Attenzione a non farsi confondere però dal nome o dall’esecuzione piuttosto basic dei piatti: il servizio, la location, la sua impostazione e la relativa cucina non sono da trattoria, bensì ben più affini all’ideale di ristorante. Una bella sala in stile classico con un ampio camino in centro accolgono il cliente in un ambiente rigoroso, silenzioso e tranquillo ma mai freddo, senza ostentazioni né particolari eccessi.
Sulla cucina, una volta chiarita la volontà di proporre la versione strettamente langarola, non c’è sinceramente troppo da dire.
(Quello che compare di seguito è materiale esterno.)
Lemma good_build p flow : triple (good p) (build_downstream_server_config (Http := Http) flow)
  (fun c t => good p t /\ prepared_for flow c) (fun _ => ok).
Proof.
  unfold build_downstream_server_config. destruct (TlsConfig.build_downstream_server_config flow) as [config|e] eqn:Hb; [|by intros t [Ht _]].
  change (or_host_error (Ok config) id ≫= ?k) with (k config). eapply triple_bind; [apply good_resumption|]. intros o. apply triple_ret.
  intros t [Ht Ho]. by split.
Qed.

Lemma ok_serve flow config (t : tls) : ok t -> prepared_for flow config -> ok (t <| served := t.(served) ++ [(flow, config)] |>).
Proof. intros [[K1 K1'] K2 K3 K4 K5] Hc. split; try done. cbn. apply Forall_app. by split; [|constructor]. Qed.

(** While no configuration is prepared, the flow of the downstream may change. *)
Definition unprepared (t : tls) : Prop := ok t /\ t.(transport).(downstream_tls_server_config) = None.
Lemma unprepared_change f :
  (forall w : World Http, (f w).(net) = w.(net) /\ (f w).(downstream_tls_server_config) = w.(downstream_tls_server_config)) ->
  triple unprepared (change f) (fun _ => unprepared) (fun _ _ => False).
Proof.
  intros Hf t [Ht Hn]. cbn. destruct (Hf (transport t)) as [En Ec]. split; [|cbn; congruence].
  apply (ok_downstream t (tls_dag TlsDownstream (http (f (transport t)))) None); [done|by rewrite En|by rewrite En|congruence|done|done].
Qed.

Lemma keeps_cache_config key flow config : TlsFlow.present flow = true -> prepared_for flow config ->
  keeps ok (cache_downstream_server_config (Http := Http) key flow config).
Proof.
  intros Hpr Hc t Ht. unfold cache_downstream_server_config. unfold mbind at 1, eff_bind at 1. cbn [get_state].
  destruct (downstream_tls_configuration_cache t) as [cache|] eqn:Hcache; [|done].
  destruct (Sharded.insert hash_configuration_key cache key (cached_configuration flow config)) as [[previous cache']|] eqn:Hins; [|done].
  cbn. apply ok_configuration_cache; [done|]. intros k c Hk f Hf.
  destruct (Sharded.insert_peek _ _ _ _ _ _ _ _ Hins Hk) as [[-> ->]|Hk']; [|by apply (configuration_ok t (ok_caches t Ht) cache k)].
  eapply prepared_for_settings; [|done]. unfold server_settings. cbn. congruence.
Qed.

Lemma downstream_handshake_ok t : ok t -> TlsFlow.present (downstream_flow t) = true -> ok (downstream_handshake t).2.
Proof.
  intros Ht Hpr. unfold downstream_handshake. rewrite bind_look. cbn [id].
  destruct (downstream_tls_server_start (transport t)) as [start|]; [|done]. cbv zeta.
  set (w1 := transport t <| downstream_tls_server_start := None |> <| downstream_tls_server_config := None |>).
  rewrite (run_bind _ _ t tt (t <| transport := w1 |>) eq_refl). set (t1 := t <| transport := w1 |>).
  assert (Ht1 : ok t1) by (by eapply ok_downstream).
  change (session_flow (Reserved TlsDownstream)) with (look (fun w : World Http => tls_dag TlsDownstream (http w))). rewrite bind_look.
  change (tls_dag TlsDownstream (http (transport t1))) with (downstream_flow t). set (flow := downstream_flow t) in *.
  assert (Hconfig : triple (good (tls_part (transport t1)))
    (match downstream_tls_server_config (transport t) with Some config => mret config | None => build_downstream_server_config flow end)
    (fun c t => good (tls_part (transport t1)) t /\ prepared_for flow c) (fun _ => ok)).
  { destruct (downstream_tls_server_config (transport t)) as [c|] eqn:Hc; [|apply good_build].
    apply triple_ret. intros t' Ht'. split; [done|]. by apply (ok_prepared t Ht). }
  apply (ends_ok (good (tls_part (transport t1)))); [|done].
  eapply triple_bind; [exact Hconfig|]. intros config. apply triple_fact. intros Hc.
  eapply (triple_bind _ _ _ (fun _ => unprepared)).
  { apply triple_modify. intros t' [Ht' Hp']. split; [by apply ok_serve|]. unfold tls_part in Hp'. by injection Hp'. }
  intros []. eapply (triple_bind _ _ _ (fun _ => unprepared)).
  { intros t' [Ht' Hn']. destruct (calm_outside (fun i => into_stream i config (TcpStreams.start start)) _ t' (conj Ht' eq_refl)). by split. }
  intros [i [[[[s resumed] alpn] certificate]|err]].
  - cbv zeta. eapply (triple_bind _ _ _ (fun _ => unprepared)); [eapply triple_weaken; [by apply unprepared_change|done..]|]. intros [].
    change (session_flow (Reserved TlsDownstream)) with (look (fun w : World Http => tls_dag TlsDownstream (http w))).
    eapply (triple_bind _ _ _ (fun _ => unprepared)); [by intros t' Ht'|]. intros flow'. destruct (TlsFlow.accepts_negotiated_alpn _ flow').
    + eapply (triple_bind _ _ _ (fun _ => unprepared)); [eapply triple_weaken; [by apply unprepared_change|done..]|]. intros [] t' [Ht' _].
      pose proof (keeps_cache_config (TlsFlow.downstream_tls_configuration_key (client_hello_server_name start) (client_hello_alpn start)) _ _ Hpr Hc t' Ht') as Hk. by destruct (cache_downstream_server_config _ _ _ t') as [[]?].
    + eapply (triple_bind _ _ _ (fun _ => unprepared)); [eapply triple_weaken; [by apply unprepared_change|done..]|]. intros []. apply triple_throw. by intros t' [Ht' _].
  - eapply (triple_bind _ _ _ (fun _ => unprepared)); [eapply triple_weaken; [by apply unprepared_change|done..]|]. intros []. apply triple_throw. by intros t' [Ht' _].
Qed.

Lemma calm_exchange_handshake h : calm (exchange_handshake (Http := Http) h).
Proof.
  unfold exchange_handshake. apply calm_bind; [apply calm_look|]. intros w. apply calm_on_transport, untouched_http.
  destruct (websocket_connection_mode h (http w)); [apply tls_open_websocket|apply tls_start_response].
Qed.

Lemma session_flow_same d (t : tls) : (session_flow d t).2 = t.
Proof.
  destruct d as [r|h|h]; [done|done|]. unfold session_flow. rewrite bind_look.
  by destruct (HttpExchange.tls_flow <$> exchange_transport h (http (id (transport t)))).
Qed.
I piatti sono, come oramai quasi sempre accade, riproposti più alleggeriti e quindi più adatti alle necessità ed ai gusti dei nostri giorni, ma le basi sono quelle tradizionali da generazioni e non c’è, per scelta, alcuna volontà di stravolgerle.
Quindi, al netto di un paio di veniali imprecisioni di temperatura, è una cucina che fa virtù della sua semplicità, e grazie alle materie di buon livello e ad accostamenti affidabili come un cane guida, tutti i piatti risultano correttamente eseguiti e piacevoli.
Il rovescio della medaglia è il rischio della percezione che ha il cliente, al momento della scelta del ristorante: offrendo cucina che apparentemente quasi non si distingue, se non per la raffinatezza delle materie, da quella di una buona trattoria, in una terra dove l’offerta è così ampia e variegata, dalla bettola al tristellato, c’è il rischio concreto di passare per un’osteria dalle inarrivabili ambizioni, troppo cara in relazione alla modesta offerta.
Da parte nostra sappiamo bene che non è così, tant’è che possiamo serenamente consigliare un passaggio. Se siete in cerca di un sobrio pranzo (visto che la zona ben si presta, magari come nel nostro caso nel trasferimento da una cantina all’altra), non eccessivamente impegnativo sotto tutti i punti di vista, soprattutto da quello economico, la Trattoria della Posta è una valida scelta, non ve ne pentirete.

Una bella carta dei vini, come giustamente ci si aspetta in Langa, è a disposizione del cliente, con una buona panoramica dai prezzi mediamente corretti sulle proposte della zona, con qualche ricarico più marcato sulle bottiglie extra-Piemonte. Plus per l’interessante offerta di mezze bottiglie e di vini al calice

Il pane ed i grissini.

Benvenuto dalla cucina. Freddo, nella temperatura e nell’aspetto.

Il vino, una delle proposte al calice.

Il rotondino di vitello cotto nel sale con salsa tonnata. Un buon vitello tonnato, ottima carne e salsa ben eseguita.

La carne cruda battuta al coltello con Tondo di Macra (e tartufo nero disidratato, uovo e senape).

Gli agnolotti del Plin al burro fuso. Senza troppi giri di parole, molto buoni.

Lo stinco di vitello al vino Barolo, accompagnato da verdure al vapore.

Predessert. Un piccolo tiramisù.

Il dolce di nonna Tilde (Bunet, torta di nocciole , gelato al caffé, pera madernassa cotta nel vino). Aspetto tristino, in realtà un dessert molto piacevole.